Copy the records below verbatim, from the first line through the line containing "Definition duplicates (inner", inclusive, and output nothing else.

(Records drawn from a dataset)
● ● ● ●

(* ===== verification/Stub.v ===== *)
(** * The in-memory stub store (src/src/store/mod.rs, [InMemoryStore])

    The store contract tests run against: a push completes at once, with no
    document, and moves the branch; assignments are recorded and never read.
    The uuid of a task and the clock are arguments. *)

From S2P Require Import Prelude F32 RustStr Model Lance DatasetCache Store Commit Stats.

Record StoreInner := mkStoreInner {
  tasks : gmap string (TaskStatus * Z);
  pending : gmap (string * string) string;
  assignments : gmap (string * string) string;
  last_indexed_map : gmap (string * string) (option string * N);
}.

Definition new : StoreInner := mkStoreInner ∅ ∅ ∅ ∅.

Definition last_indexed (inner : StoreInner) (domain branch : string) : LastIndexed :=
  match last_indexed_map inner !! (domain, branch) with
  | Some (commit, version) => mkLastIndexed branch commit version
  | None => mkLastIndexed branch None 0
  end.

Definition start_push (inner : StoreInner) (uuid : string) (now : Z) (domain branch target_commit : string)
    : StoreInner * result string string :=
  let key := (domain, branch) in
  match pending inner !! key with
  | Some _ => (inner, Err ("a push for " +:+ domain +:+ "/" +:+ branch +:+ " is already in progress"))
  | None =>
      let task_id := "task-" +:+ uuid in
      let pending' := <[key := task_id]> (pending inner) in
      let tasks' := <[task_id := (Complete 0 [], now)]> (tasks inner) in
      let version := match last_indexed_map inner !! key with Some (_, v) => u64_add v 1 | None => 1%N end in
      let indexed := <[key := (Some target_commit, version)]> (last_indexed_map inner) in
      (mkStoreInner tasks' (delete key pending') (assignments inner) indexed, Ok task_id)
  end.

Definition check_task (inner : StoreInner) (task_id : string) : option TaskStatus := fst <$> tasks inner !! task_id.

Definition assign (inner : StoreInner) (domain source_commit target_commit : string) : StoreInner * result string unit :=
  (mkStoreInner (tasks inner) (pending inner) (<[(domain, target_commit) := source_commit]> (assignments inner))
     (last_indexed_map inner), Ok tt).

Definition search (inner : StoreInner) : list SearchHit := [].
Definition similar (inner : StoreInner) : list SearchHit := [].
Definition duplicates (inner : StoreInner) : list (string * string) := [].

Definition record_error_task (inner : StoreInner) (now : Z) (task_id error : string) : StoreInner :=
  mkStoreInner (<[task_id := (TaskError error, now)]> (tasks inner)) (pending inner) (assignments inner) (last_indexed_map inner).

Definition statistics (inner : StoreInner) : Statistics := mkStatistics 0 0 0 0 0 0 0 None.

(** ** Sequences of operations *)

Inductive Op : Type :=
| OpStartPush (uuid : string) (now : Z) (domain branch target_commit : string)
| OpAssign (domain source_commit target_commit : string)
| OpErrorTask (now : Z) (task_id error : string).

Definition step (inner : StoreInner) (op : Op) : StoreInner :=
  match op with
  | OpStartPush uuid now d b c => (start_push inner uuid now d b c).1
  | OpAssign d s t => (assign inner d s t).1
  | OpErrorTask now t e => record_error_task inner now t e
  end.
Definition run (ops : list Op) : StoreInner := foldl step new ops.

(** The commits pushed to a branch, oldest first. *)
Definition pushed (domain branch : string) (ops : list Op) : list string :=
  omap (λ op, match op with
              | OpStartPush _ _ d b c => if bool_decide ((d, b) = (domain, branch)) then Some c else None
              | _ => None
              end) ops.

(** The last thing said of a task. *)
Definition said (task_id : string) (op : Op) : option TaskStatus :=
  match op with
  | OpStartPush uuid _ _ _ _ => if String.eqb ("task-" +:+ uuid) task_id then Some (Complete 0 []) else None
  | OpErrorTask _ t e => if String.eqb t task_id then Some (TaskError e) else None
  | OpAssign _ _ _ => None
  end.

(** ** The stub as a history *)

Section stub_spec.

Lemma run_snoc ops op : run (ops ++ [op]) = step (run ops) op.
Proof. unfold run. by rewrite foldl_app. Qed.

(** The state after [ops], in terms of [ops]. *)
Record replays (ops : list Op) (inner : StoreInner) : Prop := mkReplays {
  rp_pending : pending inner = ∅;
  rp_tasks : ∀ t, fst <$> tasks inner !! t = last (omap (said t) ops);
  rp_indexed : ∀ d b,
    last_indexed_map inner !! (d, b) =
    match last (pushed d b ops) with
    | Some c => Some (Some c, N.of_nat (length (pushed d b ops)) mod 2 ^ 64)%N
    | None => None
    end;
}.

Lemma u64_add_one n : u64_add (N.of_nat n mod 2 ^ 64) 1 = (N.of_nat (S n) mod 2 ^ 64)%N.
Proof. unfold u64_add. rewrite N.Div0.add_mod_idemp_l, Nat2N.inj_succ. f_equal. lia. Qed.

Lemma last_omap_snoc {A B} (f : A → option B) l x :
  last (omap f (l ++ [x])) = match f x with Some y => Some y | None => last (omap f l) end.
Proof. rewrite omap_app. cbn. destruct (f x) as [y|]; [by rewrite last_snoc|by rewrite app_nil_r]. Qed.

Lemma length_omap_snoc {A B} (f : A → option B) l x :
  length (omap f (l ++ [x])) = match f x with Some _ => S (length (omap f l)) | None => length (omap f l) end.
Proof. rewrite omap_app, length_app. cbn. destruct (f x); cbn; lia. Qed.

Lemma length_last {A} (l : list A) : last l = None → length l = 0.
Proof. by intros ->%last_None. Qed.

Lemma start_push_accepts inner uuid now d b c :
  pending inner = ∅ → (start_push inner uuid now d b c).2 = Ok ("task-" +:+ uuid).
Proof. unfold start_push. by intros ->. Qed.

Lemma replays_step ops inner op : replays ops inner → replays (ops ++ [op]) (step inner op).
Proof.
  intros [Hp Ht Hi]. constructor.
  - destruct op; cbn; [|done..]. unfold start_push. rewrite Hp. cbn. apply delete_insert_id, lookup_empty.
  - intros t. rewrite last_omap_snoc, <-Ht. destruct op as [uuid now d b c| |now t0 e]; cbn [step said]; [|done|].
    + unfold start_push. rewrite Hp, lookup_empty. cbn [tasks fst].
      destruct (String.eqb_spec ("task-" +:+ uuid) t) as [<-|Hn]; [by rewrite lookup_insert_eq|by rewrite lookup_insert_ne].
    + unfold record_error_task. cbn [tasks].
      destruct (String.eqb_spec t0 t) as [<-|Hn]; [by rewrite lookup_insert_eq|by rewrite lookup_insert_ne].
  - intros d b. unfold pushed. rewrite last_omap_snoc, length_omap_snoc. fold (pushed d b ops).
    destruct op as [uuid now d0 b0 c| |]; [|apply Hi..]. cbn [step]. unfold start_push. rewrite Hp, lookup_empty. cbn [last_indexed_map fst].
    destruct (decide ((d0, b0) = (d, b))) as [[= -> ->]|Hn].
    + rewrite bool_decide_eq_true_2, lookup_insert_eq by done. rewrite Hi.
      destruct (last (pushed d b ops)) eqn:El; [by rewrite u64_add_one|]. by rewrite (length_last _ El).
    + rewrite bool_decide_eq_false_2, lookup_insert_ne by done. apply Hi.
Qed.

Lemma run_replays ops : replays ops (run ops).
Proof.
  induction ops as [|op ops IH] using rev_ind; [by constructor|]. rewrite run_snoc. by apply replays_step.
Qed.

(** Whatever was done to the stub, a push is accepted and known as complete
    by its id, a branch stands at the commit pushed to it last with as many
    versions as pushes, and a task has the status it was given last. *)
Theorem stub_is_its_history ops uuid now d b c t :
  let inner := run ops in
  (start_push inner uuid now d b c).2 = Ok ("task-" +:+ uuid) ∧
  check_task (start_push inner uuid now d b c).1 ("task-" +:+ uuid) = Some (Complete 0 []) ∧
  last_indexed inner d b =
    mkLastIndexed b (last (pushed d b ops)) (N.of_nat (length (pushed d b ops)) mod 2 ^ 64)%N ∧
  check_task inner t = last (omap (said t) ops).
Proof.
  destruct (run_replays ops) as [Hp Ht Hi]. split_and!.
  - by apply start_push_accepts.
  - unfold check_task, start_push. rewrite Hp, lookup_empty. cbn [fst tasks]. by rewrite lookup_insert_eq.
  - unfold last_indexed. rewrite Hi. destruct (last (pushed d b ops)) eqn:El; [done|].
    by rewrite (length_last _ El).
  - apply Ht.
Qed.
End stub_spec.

● ● ● ●

Your response:
(* ===== verification/Stub.v ===== *)
(** * The in-memory stub store (src/src/store/mod.rs, [InMemoryStore])

    The store contract tests run against: a push completes at once, with no
    document, and moves the branch; assignments are recorded and never read.
    The uuid of a task and the clock are arguments. *)

From S2P Require Import Prelude F32 RustStr Model Lance DatasetCache Store Commit Stats.

Record StoreInner := mkStoreInner {
  tasks : gmap string (TaskStatus * Z);
  pending : gmap (string * string) string;
  assignments : gmap (string * string) string;
  last_indexed_map : gmap (string * string) (option string * N);
}.

Definition new : StoreInner := mkStoreInner ∅ ∅ ∅ ∅.

Definition last_indexed (inner : StoreInner) (domain branch : string) : LastIndexed :=
  match last_indexed_map inner !! (domain, branch) with
  | Some (commit, version) => mkLastIndexed branch commit version
  | None => mkLastIndexed branch None 0
  end.

Definition start_push (inner : StoreInner) (uuid : string) (now : Z) (domain branch target_commit : string)
    : StoreInner * result string string :=
  let key := (domain, branch) in
  match pending inner !! key with
  | Some _ => (inner, Err ("a push for " +:+ domain +:+ "/" +:+ branch +:+ " is already in progress"))
  | None =>
      let task_id := "task-" +:+ uuid in
      let pending' := <[key := task_id]> (pending inner) in
      let tasks' := <[task_id := (Complete 0 [], now)]> (tasks inner) in
      let version := match last_indexed_map inner !! key with Some (_, v) => u64_add v 1 | None => 1%N end in
      let indexed := <[key := (Some target_commit, version)]> (last_indexed_map inner) in
      (mkStoreInner tasks' (delete key pending') (assignments inner) indexed, Ok task_id)
  end.

Definition check_task (inner : StoreInner) (task_id : string) : option TaskStatus := fst <$> tasks inner !! task_id.

Definition assign (inner : StoreInner) (domain source_commit target_commit : string) : StoreInner * result string unit :=
  (mkStoreInner (tasks inner) (pending inner) (<[(domain, target_commit) := source_commit]> (assignments inner))
     (last_indexed_map inner), Ok tt).

Definition search (inner : StoreInner) : list SearchHit := [].
Definition similar (inner : StoreInner) : list SearchHit := [].
Definition duplicates (inner : StoreInner) : list (string * string) := [].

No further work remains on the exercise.